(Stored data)
==============================
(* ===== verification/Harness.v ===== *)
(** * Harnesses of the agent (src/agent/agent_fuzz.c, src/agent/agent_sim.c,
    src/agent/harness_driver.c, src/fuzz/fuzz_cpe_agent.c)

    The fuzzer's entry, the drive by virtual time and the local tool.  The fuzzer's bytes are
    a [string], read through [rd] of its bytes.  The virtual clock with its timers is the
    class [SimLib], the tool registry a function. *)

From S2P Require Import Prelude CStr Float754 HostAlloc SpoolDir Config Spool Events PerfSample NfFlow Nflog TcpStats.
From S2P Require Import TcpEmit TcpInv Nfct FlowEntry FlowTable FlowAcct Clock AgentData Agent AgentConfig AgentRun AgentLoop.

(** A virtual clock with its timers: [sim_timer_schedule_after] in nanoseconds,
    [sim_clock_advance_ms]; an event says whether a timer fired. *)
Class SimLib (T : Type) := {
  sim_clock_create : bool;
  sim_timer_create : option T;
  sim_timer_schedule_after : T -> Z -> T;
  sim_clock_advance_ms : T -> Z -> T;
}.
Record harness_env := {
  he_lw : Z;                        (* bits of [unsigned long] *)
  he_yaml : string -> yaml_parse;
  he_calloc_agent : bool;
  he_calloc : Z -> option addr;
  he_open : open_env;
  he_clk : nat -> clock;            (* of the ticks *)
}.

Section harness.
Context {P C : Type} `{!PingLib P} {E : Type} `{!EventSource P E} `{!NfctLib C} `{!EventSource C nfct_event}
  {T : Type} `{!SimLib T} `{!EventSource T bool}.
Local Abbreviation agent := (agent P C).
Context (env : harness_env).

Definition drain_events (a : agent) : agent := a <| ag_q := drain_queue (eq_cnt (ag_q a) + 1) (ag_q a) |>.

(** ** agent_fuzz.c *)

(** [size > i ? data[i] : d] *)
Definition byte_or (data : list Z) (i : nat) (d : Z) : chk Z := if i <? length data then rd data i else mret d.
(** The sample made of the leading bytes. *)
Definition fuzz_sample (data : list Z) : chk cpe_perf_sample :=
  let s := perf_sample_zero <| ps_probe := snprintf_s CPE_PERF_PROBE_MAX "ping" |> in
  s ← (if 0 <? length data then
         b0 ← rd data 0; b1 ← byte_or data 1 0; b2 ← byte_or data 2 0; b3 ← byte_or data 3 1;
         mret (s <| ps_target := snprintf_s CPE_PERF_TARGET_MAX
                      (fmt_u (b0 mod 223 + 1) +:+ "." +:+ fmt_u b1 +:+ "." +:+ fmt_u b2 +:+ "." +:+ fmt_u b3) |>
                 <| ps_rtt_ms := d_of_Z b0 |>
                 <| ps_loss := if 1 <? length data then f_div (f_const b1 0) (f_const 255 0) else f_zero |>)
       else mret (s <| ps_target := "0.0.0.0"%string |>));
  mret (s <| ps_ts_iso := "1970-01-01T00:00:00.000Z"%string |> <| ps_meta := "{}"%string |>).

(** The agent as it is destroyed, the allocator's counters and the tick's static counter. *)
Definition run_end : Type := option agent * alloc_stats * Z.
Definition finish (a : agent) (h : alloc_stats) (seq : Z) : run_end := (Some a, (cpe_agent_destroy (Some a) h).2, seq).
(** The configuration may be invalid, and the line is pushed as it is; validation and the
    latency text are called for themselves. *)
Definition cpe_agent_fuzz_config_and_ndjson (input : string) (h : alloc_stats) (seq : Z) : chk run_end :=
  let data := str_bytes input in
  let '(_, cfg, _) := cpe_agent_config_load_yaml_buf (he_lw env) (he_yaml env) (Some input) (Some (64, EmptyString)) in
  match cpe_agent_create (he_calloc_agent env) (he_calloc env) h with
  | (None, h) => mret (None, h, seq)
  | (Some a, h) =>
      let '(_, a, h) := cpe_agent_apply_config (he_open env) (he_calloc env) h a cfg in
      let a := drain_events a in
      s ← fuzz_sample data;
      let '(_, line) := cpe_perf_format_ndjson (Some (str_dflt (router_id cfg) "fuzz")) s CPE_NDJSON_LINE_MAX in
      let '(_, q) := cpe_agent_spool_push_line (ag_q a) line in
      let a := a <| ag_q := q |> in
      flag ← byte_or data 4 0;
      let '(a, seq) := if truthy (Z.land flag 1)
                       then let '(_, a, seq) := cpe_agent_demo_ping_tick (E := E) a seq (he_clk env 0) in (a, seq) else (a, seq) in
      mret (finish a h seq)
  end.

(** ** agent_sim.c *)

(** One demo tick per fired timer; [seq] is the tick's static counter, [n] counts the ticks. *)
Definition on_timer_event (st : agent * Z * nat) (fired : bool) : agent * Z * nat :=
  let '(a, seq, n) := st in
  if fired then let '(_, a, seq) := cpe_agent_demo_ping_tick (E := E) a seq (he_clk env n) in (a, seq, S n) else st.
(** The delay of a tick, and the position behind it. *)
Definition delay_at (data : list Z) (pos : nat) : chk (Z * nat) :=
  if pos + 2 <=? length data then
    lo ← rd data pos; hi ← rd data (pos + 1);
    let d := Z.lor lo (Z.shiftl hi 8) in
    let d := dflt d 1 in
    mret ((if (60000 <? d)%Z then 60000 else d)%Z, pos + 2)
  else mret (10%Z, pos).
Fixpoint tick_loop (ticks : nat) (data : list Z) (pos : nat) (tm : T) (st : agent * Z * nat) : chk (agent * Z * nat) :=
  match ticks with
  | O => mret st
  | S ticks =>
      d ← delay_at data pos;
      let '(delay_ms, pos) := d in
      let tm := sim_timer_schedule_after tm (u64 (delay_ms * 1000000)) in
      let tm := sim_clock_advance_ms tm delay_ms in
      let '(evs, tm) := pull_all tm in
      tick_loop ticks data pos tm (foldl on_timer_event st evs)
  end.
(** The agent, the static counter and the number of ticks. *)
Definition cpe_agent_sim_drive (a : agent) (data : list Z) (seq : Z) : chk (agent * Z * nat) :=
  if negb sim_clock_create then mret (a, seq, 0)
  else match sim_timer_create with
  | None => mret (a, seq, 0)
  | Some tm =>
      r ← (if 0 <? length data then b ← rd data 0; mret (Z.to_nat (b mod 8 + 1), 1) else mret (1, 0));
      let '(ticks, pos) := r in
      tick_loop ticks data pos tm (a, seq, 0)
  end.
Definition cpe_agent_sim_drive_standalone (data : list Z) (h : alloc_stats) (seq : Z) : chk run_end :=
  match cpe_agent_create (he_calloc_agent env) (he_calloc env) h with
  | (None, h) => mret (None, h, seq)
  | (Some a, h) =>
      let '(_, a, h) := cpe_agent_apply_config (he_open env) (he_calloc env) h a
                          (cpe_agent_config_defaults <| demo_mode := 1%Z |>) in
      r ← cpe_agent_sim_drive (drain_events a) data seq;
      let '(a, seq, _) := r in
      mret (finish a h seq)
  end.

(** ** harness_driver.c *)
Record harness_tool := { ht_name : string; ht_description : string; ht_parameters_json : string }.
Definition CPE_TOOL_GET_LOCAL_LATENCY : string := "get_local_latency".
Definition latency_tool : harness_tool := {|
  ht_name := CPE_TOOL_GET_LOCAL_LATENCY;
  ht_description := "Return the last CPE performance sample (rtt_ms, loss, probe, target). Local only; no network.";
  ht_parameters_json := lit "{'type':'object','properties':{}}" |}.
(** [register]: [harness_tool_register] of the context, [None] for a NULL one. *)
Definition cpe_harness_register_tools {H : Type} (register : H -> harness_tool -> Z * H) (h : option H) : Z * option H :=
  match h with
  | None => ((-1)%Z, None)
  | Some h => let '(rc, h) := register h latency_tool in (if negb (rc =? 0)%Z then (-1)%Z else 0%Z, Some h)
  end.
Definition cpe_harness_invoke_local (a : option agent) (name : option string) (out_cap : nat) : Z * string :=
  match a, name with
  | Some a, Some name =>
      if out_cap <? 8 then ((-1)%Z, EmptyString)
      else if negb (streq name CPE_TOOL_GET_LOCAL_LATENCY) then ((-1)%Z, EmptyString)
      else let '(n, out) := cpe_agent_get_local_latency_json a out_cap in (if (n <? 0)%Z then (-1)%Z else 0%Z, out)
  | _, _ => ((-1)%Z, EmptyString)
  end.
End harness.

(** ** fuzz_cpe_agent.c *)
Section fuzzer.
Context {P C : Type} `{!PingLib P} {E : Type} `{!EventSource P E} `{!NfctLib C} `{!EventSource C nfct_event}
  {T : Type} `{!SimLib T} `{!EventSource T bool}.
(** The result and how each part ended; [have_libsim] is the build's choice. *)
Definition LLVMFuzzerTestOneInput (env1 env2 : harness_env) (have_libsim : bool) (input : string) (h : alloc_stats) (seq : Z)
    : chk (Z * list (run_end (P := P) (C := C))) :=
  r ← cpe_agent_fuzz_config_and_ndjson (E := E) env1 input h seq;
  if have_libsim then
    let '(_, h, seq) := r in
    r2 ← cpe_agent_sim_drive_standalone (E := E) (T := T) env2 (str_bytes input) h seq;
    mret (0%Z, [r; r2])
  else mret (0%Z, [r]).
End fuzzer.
==============================
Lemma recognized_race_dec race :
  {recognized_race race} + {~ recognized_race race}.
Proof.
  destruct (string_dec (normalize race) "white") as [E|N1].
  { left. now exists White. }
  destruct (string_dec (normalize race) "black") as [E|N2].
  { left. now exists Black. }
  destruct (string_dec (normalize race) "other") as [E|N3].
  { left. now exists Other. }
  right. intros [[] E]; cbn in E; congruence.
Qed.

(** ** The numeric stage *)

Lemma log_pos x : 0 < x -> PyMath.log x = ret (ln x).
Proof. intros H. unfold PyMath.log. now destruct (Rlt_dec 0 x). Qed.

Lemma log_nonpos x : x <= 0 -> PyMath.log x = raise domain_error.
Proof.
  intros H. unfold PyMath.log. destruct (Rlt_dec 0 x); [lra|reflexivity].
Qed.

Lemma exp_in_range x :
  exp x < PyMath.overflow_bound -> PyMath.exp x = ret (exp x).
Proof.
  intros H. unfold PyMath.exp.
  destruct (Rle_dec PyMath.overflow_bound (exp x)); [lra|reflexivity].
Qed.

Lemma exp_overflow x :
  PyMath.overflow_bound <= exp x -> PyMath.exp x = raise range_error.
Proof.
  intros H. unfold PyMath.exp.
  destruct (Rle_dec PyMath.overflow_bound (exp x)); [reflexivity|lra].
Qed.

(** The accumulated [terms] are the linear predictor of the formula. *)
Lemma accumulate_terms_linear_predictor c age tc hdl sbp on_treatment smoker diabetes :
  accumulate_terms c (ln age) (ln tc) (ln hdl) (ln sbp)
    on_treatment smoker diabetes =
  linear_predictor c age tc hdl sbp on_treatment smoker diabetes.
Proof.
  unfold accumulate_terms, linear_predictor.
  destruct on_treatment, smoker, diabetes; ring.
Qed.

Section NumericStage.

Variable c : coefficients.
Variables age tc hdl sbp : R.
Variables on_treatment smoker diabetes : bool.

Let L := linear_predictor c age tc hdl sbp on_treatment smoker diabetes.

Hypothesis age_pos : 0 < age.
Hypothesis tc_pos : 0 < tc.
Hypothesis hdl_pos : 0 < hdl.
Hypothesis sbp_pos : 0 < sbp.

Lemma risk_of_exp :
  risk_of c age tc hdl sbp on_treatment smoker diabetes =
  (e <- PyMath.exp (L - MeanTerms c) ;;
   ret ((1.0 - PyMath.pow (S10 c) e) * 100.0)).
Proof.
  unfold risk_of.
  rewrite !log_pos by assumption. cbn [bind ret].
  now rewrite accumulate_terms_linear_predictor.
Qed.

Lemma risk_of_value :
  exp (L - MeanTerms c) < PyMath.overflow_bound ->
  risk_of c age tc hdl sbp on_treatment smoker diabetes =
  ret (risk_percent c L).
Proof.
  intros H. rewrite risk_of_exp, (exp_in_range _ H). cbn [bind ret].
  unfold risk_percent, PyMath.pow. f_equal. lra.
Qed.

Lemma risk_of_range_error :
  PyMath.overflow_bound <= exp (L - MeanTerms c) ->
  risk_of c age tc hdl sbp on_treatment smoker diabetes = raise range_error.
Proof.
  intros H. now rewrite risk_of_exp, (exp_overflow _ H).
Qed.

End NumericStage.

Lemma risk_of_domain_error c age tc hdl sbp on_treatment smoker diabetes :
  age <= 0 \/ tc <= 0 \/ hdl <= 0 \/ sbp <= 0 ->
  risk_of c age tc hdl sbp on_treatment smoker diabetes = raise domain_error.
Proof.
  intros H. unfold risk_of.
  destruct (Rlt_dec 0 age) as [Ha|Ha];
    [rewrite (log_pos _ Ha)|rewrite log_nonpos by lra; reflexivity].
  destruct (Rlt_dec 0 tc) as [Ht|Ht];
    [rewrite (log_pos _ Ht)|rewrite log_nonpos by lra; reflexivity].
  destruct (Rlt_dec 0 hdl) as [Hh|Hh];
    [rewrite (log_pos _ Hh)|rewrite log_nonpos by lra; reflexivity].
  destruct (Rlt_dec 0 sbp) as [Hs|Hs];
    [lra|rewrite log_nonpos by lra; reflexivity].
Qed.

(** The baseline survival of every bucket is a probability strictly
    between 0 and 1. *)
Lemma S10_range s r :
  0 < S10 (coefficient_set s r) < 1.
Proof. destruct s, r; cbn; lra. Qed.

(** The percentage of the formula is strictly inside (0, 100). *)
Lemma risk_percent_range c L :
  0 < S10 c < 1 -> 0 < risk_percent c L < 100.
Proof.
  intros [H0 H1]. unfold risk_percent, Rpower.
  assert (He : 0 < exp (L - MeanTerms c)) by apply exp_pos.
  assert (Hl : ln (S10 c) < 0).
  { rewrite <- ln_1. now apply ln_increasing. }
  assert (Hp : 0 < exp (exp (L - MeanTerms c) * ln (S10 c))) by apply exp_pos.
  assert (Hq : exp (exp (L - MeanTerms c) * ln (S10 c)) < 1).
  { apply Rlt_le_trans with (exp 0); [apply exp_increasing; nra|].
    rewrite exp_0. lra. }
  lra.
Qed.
==============================
» Activity: Copy out, exactly and alone, the lines of the entries above between the ones holding "(* ===== verification/Harness.v ===== *)" and "s ← (if 0 <? length data then", inclusive.

» Answer box:
(* ===== verification/Harness.v ===== *)
(** * Harnesses of the agent (src/agent/agent_fuzz.c, src/agent/agent_sim.c,
    src/agent/harness_driver.c, src/fuzz/fuzz_cpe_agent.c)

    The fuzzer's entry, the drive by virtual time and the local tool.  The fuzzer's bytes are
    a [string], read through [rd] of its bytes.  The virtual clock with its timers is the
    class [SimLib], the tool registry a function. *)

From S2P Require Import Prelude CStr Float754 HostAlloc SpoolDir Config Spool Events PerfSample NfFlow Nflog TcpStats.
From S2P Require Import TcpEmit TcpInv Nfct FlowEntry FlowTable FlowAcct Clock AgentData Agent AgentConfig AgentRun AgentLoop.

(** A virtual clock with its timers: [sim_timer_schedule_after] in nanoseconds,
    [sim_clock_advance_ms]; an event says whether a timer fired. *)
Class SimLib (T : Type) := {
  sim_clock_create : bool;
  sim_timer_create : option T;
  sim_timer_schedule_after : T -> Z -> T;
  sim_clock_advance_ms : T -> Z -> T;
}.
Record harness_env := {
  he_lw : Z;                        (* bits of [unsigned long] *)
  he_yaml : string -> yaml_parse;
  he_calloc_agent : bool;
  he_calloc : Z -> option addr;
  he_open : open_env;
  he_clk : nat -> clock;            (* of the ticks *)
}.

Section harness.
Context {P C : Type} `{!PingLib P} {E : Type} `{!EventSource P E} `{!NfctLib C} `{!EventSource C nfct_event}
  {T : Type} `{!SimLib T} `{!EventSource T bool}.
Local Abbreviation agent := (agent P C).
Context (env : harness_env).

Definition drain_events (a : agent) : agent := a <| ag_q := drain_queue (eq_cnt (ag_q a) + 1) (ag_q a) |>.

(** ** agent_fuzz.c *)

(** [size > i ? data[i] : d] *)
Definition byte_or (data : list Z) (i : nat) (d : Z) : chk Z := if i <? length data then rd data i else mret d.
(** The sample made of the leading bytes. *)
Definition fuzz_sample (data : list Z) : chk cpe_perf_sample :=
  let s := perf_sample_zero <| ps_probe := snprintf_s CPE_PERF_PROBE_MAX "ping" |> in
  s ← (if 0 <? length data then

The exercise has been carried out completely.